Regulation · 2013

Treas. Reg. 1.263(a)-1(f) — De Minimis Safe Harbor

Treas. Reg. 1.263(a)-1(f)

Treasury Regulation (T.D. 9636)

Audio summary

A short audio walkthrough of this rule: what it says and why it matters for your study.

What it holds

Taxpayers may elect to expense acquired or produced tangible property below a per-invoice/per-item dollar threshold rather than capitalizing and depreciating it. The threshold is $5,000 per item for taxpayers with an applicable financial statement (audited financials or financials filed with a government agency) and $2,500 per item for all others (raised from $500 by Notice 2015-82, effective January 1, 2016). A written expensing policy in effect at the start of the tax year is required.

Why it matters for your study: A cost segregation study identifies personal-property components by individual cost. Items below the de minimis threshold can be expensed immediately under this safe harbor instead of tracked on a depreciation schedule. That turns a small-dollar component into a current deduction rather than a multi-year depreciation stream.

Where this comes from

The 2013 tangible property regulations created three safe harbors to reduce bookkeeping complexity for property owners. The de minimis safe harbor is the most broadly used of the three. It formalizes a long-standing practical position: small-dollar items are not worth tracking as depreciable assets, and expensing them immediately does not materially distort income.

What it established

The safe harbor sets a dollar ceiling below which tangible property can be expensed in the year of acquisition rather than capitalized and depreciated.
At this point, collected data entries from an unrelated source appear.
Lemma path_tokens_join tok toks :
  component delim_first tok → Forall (component delim_next) toks →
  path_tokens (join (tok :: toks) "") = tok :: toks.
Proof.
  intros Hc Hall. unfold path_tokens.
  assert (strtok (Some (join (tok :: toks) "")) delim_first "" =
          (Some tok, string_tail (join toks ""))) as ->.
  { rewrite <- (strtok_component delim_first tok (join toks "") Hc
                 (join_slash delim_first _ eq_refl)).
    rewrite !strtok_eq. by rewrite join_cons. }
  f_equal. set (rest := string_tail (join toks "")).
  rewrite <- (tokens_from_enough delim_next (String.length rest + List.length toks));
    [|lia].
  apply tokens_from_join; [done|done|lia].
Qed.

Lemma clean_first_next s : clean delim_first s = true → clean delim_next s = true.
Proof.
  induction s as [|c s IH]; [done|]. simpl.
  intros [Hc Hs]%andb_true_iff. rewrite (IH Hs), andb_true_r.
  apply negb_true_iff. apply negb_true_iff in Hc.
  unfold is_delim in *. simpl in *.
  repeat (apply orb_false_iff in Hc as [? Hc]).
  repeat (apply orb_false_iff; split; try done).
Qed.

Lemma component_first_next s : component delim_first s → component delim_next s.
Proof. intros [? ?]. split; [done|]. by apply clean_first_next. Qed.

Lemma resolves_child_not_root root h a toks b :
  wf root h → resolves h a toks b → toks ≠ [] → b ≠ root.
Proof.
  intros W. induction 1 as [|a an t tok c toks b Ha Hty Ht Hk Hres IH]; [done|].
  intros _. destruct toks as [|tok' toks].
  - inversion Hres; subst.
    destruct (wf_nodes _ _ W _ _ Ha) as [_ _ _ _ Ch].
    destruct (Ch _ _ _ Ht Hk) as (cn & Hcn & _ & Hpc). by eapply wf_not_root.
  - by apply IH.
Qed.

Lemma resolves_components root h a toks b :
  wf root h → names_ok root h → resolves h a toks b →
  Forall (component delim_next) toks ∧
  (a = root → ∀ tok toks', toks = tok :: toks' → component delim_first tok).
Proof.
  intros W Hnames.
  induction 1 as [|a an t tok c toks b Ha Hty Ht Hk Hres [IH _]]; [done|].
  destruct (wf_nodes _ _ W _ _ Ha) as [_ _ _ _ Ch].
  destruct (Ch _ _ _ Ht Hk) as (cn & Hcn & Hnm & Hpc).
  pose proof (Hnames _ _ _ Hcn Hpc) as Hcomp. rewrite Hnm in Hcomp.
  split.
  - constructor; [|done]. destruct (decide (a = root)); [|done].
    by apply component_first_next.
  - intros -> ? ? [= <- <-]. by destruct (decide (root = root)).
Qed.

Lemma resolves_depth root h a toks b an bn :
  wf root h → resolves h a toks b → h !! a = Some an → h !! b = Some bn →
  depth bn = depth an + Z.of_nat (List.length toks).
Proof.
  intros W Hres. revert an.
  induction Hres as [|a an' t tok c toks b Ha Hty Ht Hk Hres IH]; intros an Han Hbn.
  { assert (an = bn) as -> by congruence. simpl. lia. }
  assert (an' = an) as -> by congruence.
  destruct (wf_nodes _ _ W _ _ Ha) as [_ _ _ _ Ch].
  destruct (Ch _ _ _ Ht Hk) as (cn & Hcn & Hnm & Hpc).
  destruct (wf_nodes _ _ W _ _ Hcn) as [_ _ _ Ps _].
  destruct (Ps _ Hpc) as (pn & ? & Hpn & _ & _ & Hd).
  assert (pn = an) as -> by congruence.
  rewrite (IH cn Hcn Hbn). simpl List.length. lia.
Qed.

Lemma resolves_allocated root h a toks b :
  wf root h → resolves h a toks b → is_Some (h !! a) → is_Some (h !! b).
Proof.
  intros W. induction 1 as [|a an t tok c toks b Ha Hty Ht Hk Hres IH]; [done|].
  intros _. apply IH.
  destruct (wf_nodes _ _ W _ _ Ha) as [_ _ _ _ Ch].
  destruct (Ch _ _ _ Ht Hk) as (cn & Hcn & _). eauto.
Qed.

(** ** What the resolver returns *)

Lemma walk_step_inv h a tok toks new_name r :
  walk h a (tok :: toks) new_name = Ok r →
  ∃ an, h !! a = Some an ∧
    (type an ≠ Dir ∧ r = (None, None) ∨
     type an = Dir ∧ ∃ t, payload an = dirhash t ∧
       match t !! tok with
       | Some c => walk h c toks new_name = Ok r
       | None => r = if new_name && bool_decide (toks = [])
                     then (Some a, Some tok) else (None, None)
       end).
Proof.
  simpl. unfold fs_get_type, fs_find_in_dir. intros E.
  apply bind_Ok in E as (ty & E1 & E).
  apply bind_Ok in E1 as (an & Ha%load_Ok & [= <-]).
  exists an. split; [done|].
  destruct (decide (type an = Dir)) as [Hty|Hty]; [|left; by injection E as <-].
  right. split; [done|].
  apply bind_Ok in E as (tmp & E1 & E).
  apply bind_Ok in E1 as (an' & Ha'%load_Ok & E1).
  assert (an' = an) as -> by congruence.
  apply bind_Ok in E1 as (t & Ht%payload_dirhash_Ok & [= <-]).
  exists t. split; [done|]. unfold hashtable_get in E.
  destruct (t !! tok); [done|]. destruct (_ && _); by injection E as <-.
Qed.

Lemma walk_found h a toks b nm :
  walk h a toks false = Ok (Some b, nm) → resolves h a toks b ∧ nm = None.
Proof.
  revert a. induction toks as [|tok toks IH]; intros a E.
  { simpl in E. injection E as <- <-. split; [constructor|done]. }
  apply walk_step_inv in E as (an & Ha & [[_ [=]]|(Hty & t & Ht & E)]).
  destruct (t !! tok) as [c|] eqn:Hk; [|done].
  destruct (IH _ E) as [Hres ->]. split; [|done]. eauto using resolves.
Qed.

Lemma walk_captured h a toks ob nm :
  walk h a toks true = Ok (ob, Some nm) →
  ∃ d pre dn t,
    ob = Some d ∧ toks = pre ++ [nm] ∧ resolves h a pre d ∧
    h !! d = Some dn ∧ type dn = Dir ∧ payload dn = dirhash t ∧ t !! nm = None.
Proof.
  revert a. induction toks as [|tok toks IH]; intros a E.
  { simpl in E. by injection E. }
  apply walk_step_inv in E as (an & Ha & [[_ [=]]|(Hty & t & Ht & E)]).
  destruct (t !! tok) as [c|] eqn:Hk.
  - destruct (IH _ E) as (d & pre & dn & t' & -> & -> & Hres & Hd).
    exists d, (tok :: pre), dn, t'. repeat split; try apply Hd; try done.
    eauto using resolves.
  - simpl in E. destruct (bool_decide (toks = [])) eqn:Hnil; [|done].
    apply bool_decide_eq_true in Hnil as ->. injection E as -> ->.
    exists a, [], an, t. repeat split; try done. constructor.
Qed.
If you have an applicable financial statement (audited financials or financials filed with a government agency), the ceiling is $5,000 per invoice or per item. Without an AFS, the ceiling is $2,500 per item. IRS Notice 2015-82, effective January 1, 2016, raised the non-AFS threshold from $500 to $2,500.

To elect the safe harbor, you need a written accounting policy that says you expense amounts below the threshold, in place at the start of the tax year. The policy must be applied consistently.

How it shows up in a study

A cost segregation study breaks the building into individual components and assigns a cost to each. Some components, particularly small fixtures, hardware items, individual outlet covers, lighting units, or equipment connections, will have per-unit costs that fall below the de minimis threshold.

For those items, you do not need a depreciation schedule at all. With the written policy in place, you expense them in the year the property is placed in service. The study identifies what they are and what they cost. The safe harbor does the rest.

For components above the threshold, the study assigns the correct depreciation class. The study and the safe harbor work together: small items get expensed now, larger items get depreciated at the fastest legally available rate.

What it does not mean

The de minimis safe harbor is an annual election. If the written policy is not in place at the start of the year, you cannot elect it for that year retroactively. This is a proactive planning step, not a cleanup tool.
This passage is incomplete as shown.